Stored data:
++++++++++++++++++++
(** * squid-sdk: EVM processor configuration, archive client and hot-block
      change log

    A shallow embedding of three source files of the repository:

    - [typeorm/typeorm-store/src/hot.ts]: the [ChangeTracker] class and
      [rollbackBlock] (module [Hot]);
    - the archive client of the EVM processor ([EvmArchive], the gateway
      mapping functions and [toFieldSelection]; module [Archive]);
    - [evm/evm-processor/src/processor.ts]: [EvmBatchProcessor] and its
      helpers (module [Processor]).

    JavaScript objects used as records are records, objects used as
    dictionaries are [gmap]s, optional properties are [option]s, exceptions
    are explicit error results, and the database and the HTTP upstream are
    explicit states threaded through the calls. *)

From Stdlib Require Import ZArith String Ascii.
From stdpp Require Import gmap strings list fin_maps option.

Local Open Scope string_scope.
Local Open Scope list_scope.
Local Open Scope Z_scope.

(** ** JavaScript helpers shared by the three files *)

Module Js.

(** [Array.prototype.sort(compareFn)]: a stable sort; an element moves
    behind every element that compares strictly smaller. *)
Fixpoint sort_insert {A} (cmp : A → A → Z) (x : A) (l : list A) : list A :=
  match l with
  | [] => [x]
  | y :: l' => if (cmp x y <=? 0)%Z then x :: y :: l' else y :: sort_insert cmp x l'
  end.

Definition sort {A} (cmp : A → A → Z) (l : list A) : list A :=
  foldr (sort_insert cmp) [] l.

(** [maybeLast(array)] of [util-internal]: the last element, if any. *)
Definition maybeLast {A} (l : list A) : option A := list.last l.

(** [String.prototype.toLowerCase], exact on ASCII text (the hex strings
    this code handles); bytes outside [A-Z] are left alone. *)
Definition lower_ascii (c : ascii) : ascii :=
  let n := nat_of_ascii c in
  if ((65 <=? n)%nat && (n <=? 90)%nat)%bool then ascii_of_nat (n + 32) else c.

Fixpoint toLowerCase (s : string) : string :=
  match s with
  | EmptyString => EmptyString
  | String c s' => String (lower_ascii c) (toLowerCase s')
  end.

(** [Array.prototype.join(sep)] *)
Fixpoint join (sep : string) (l : list string) : string :=
  match l with
  | [] => ""
  | [x] => x
  | x :: rest => (x ++ sep ++ join sep rest)%string
  end.

(** A cell of a table row as the driver hands it to JavaScript: [null], a
    boolean, an integer number, a string, a number that is no number
    ([NaN], for a float column), a [Date] (with its [toISOString()] text)
    or a [Buffer] (with its bytes). [BufferObject] is the plain object
    [{type: 'Buffer', data}] that [JSON.stringify] makes of a [Buffer]. *)
Inductive value :=
| Null
| Bool (b : bool)
| Num (n : Z)
| Str (s : string)
| NaN
| Date (iso : string)
| Buffer (data : list Z)
| BufferObject (data : list Z).

#[export] Instance value_eq_dec : EqDecision value.
Proof. solve_decision. Defined.

(** [JSON.parse(JSON.stringify(v))]: [NaN] comes back as [null], a [Date]
    as its ISO string, a [Buffer] as a plain object. *)
Definition json (v : value) : value :=
  match v with
  | NaN => Null
  | Date iso => Str iso
  | Buffer data => BufferObject data
  | _ => v
  end.

(** A list in ascending order of a key. *)
Fixpoint ascending {A} (key : A → Z) (l : list A) : Prop :=
  match l with
  | [] => True
  | x :: rest => Forall (λ y, key x ≤ key y) rest ∧ ascending key rest
  end.

End Js.

(** ** hot.ts: change tracker and rollback of hot blocks *)

Module Hot.
Import Js.

(** [Record<string, any>]: column name to cell value. *)
Abbreviation Fields := (gmap string value).

(** [Entity]: an object with a string [id] and further properties. The
    destructuring [{id, ...fields} = e] is [(id e, props e)]. *)
Record Entity := mkEntity { id : string; props : Fields }.

(** [ChangeRecord = InsertRecord | UpdateRecord | DeleteRecord]; the
    [kind] tag is the constructor. *)
Inductive ChangeRecord :=
| InsertRecord (table : string) (rid : string)
| UpdateRecord (table : string) (rid : string) (fields : Fields)
| DeleteRecord (table : string) (rid : string) (fields : Fields).

(** The JSON text of a change record, held as the record the text parses
    into. *)
Inductive Json := json_text (parsed : ChangeRecord).

(** [JSON.stringify(change)] *)
Definition JSON_stringify (c : ChangeRecord) : Json :=
  json_text
    match c with
    | InsertRecord table rid => InsertRecord table rid
    | UpdateRecord table rid fields => UpdateRecord table rid (json <$> fields)
    | DeleteRecord table rid fields => DeleteRecord table rid (json <$> fields)
    end.

(** What the driver makes of a [jsonb] cell when it reads a row. *)
Definition JSON_parse (j : Json) : ChangeRecord :=
  match j with json_text c => c end.

(** A row of [hot_change_log]. The column [change] holds JSON;
    [rec.change] in [rollbackBlock] is [JSON_parse (change rec)]. *)
Record ChangeRow := mkChangeRow {
  block_height : Z;
  index : Z;
  change : Json
}.

(** An identifier interpolated into SQL text: the result of
    [escape(em, name)], or the bare string. *)
Inductive Ident :=
| Escaped (name : string)
| Raw (name : string).

Definition ident_name (i : Ident) : string :=
  match i with Escaped n | Raw n => n end.

(** A parameter marker in SQL text: [$n], with [n] as written, or [?]. *)
Inductive Marker :=
| Dollar (n : string)
| Question.

(** SQL text as the template literals build it: literal text, interpolated
    identifiers and parameter markers, in order. *)
Inductive Piece :=
| Lit (text : string)
| Id (i : Ident)
| Mark (m : Marker).

(** The statements [hot.ts] sends through [em.query(sql, params)], one
    constructor per template literal, with the interpolated identifiers
    and the bound parameters. *)
Inductive Query :=
| SelectByIds (table : Ident) (ids : list string)
| InsertChangeLog (schema : Ident) (height index : list Z) (changes : list Json)
| SelectChangeLog (schema : Ident) (blockHeight : Z)
| DeleteById (table : Ident) (rid : string)
| UpdateById (table : Ident) (columns : list Ident) (params : list value)
| InsertRow (table : Ident) (columns : list Ident) (params : list value)
| DeleteHotBlock (schema : Ident) (height : Z).

(** [items.join(sep)] on pieces of text. *)
Fixpoint joined (sep : string) (items : list (list Piece)) : list Piece :=
  match items with
  | [] => []
  | [x] => x
  | x :: rest => x ++ Lit sep :: joined sep rest
  end.

(** The text of each statement: [fetchEntities] (hot.ts:105),
    [writeChangeRows] (:122-124) and [rollbackBlock] (:147, :156, :160-164,
    :171-173, :181). The interpolated [columns] is [columns.join(',')],
    and [columns.fill('?')] is one [?] per column. *)
Definition template (q : Query) : list Piece :=
  match q with
  | SelectByIds table _ =>
      [Lit "SELECT * FROM "; Id table; Lit " WHERE id = ANY("; Mark (Dollar "1");
       Lit "::text[])"]
  | InsertChangeLog schema _ _ _ =>
      [Lit "INSERT INTO "; Id schema; Lit ".hot_change_log (block_height, index, change)";
       Lit " SELECT block_height, index, change::jsonb";
       Lit " FROM unnest("; Mark (Dollar "1"); Lit "::int[], "; Mark (Dollar "2");
       Lit "::int[], "; Mark (Dollar "3");
       Lit "::text[]) AS i(block_height, index, change)"]
  | SelectChangeLog schema _ =>
      [Lit "SELECT block_height, index, change FROM "; Id schema;
       Lit ".hot_change_log WHERE block_height = "; Mark Question;
       Lit " ORDER BY index DESC"]
  | DeleteById table _ =>
      [Lit "DELETE FROM "; Id table; Lit " WHERE id = "; Mark (Dollar "1")]
  | UpdateById table columns _ =>
      [Lit "UPDATE "; Id table; Lit " SET "]
        ++ joined ", " ((λ c, [Id c; Lit " = "; Mark Question]) <$> columns)
        ++ [Lit " WHERE id = "; Mark Question]
  | InsertRow table columns _ =>
      [Lit "INSERT INTO "; Id table; Lit " ("]
        ++ joined "," ((λ c, [Id c]) <$> columns)
        ++ [Lit ") VALUES ("]
        ++ joined ", " ((λ _, [Mark Question]) <$> columns)
        ++ [Lit ")"]
  | DeleteHotBlock schema _ =>
      [Lit "DELETE FROM "; Id schema; Lit ".hot_block WHERE height = "; Mark Question]
  end.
++++++++++++++++++++
BRIEF =
Number of lines with the string "joined" in the data above: report this figure and nothing more.

SOLUTION =
5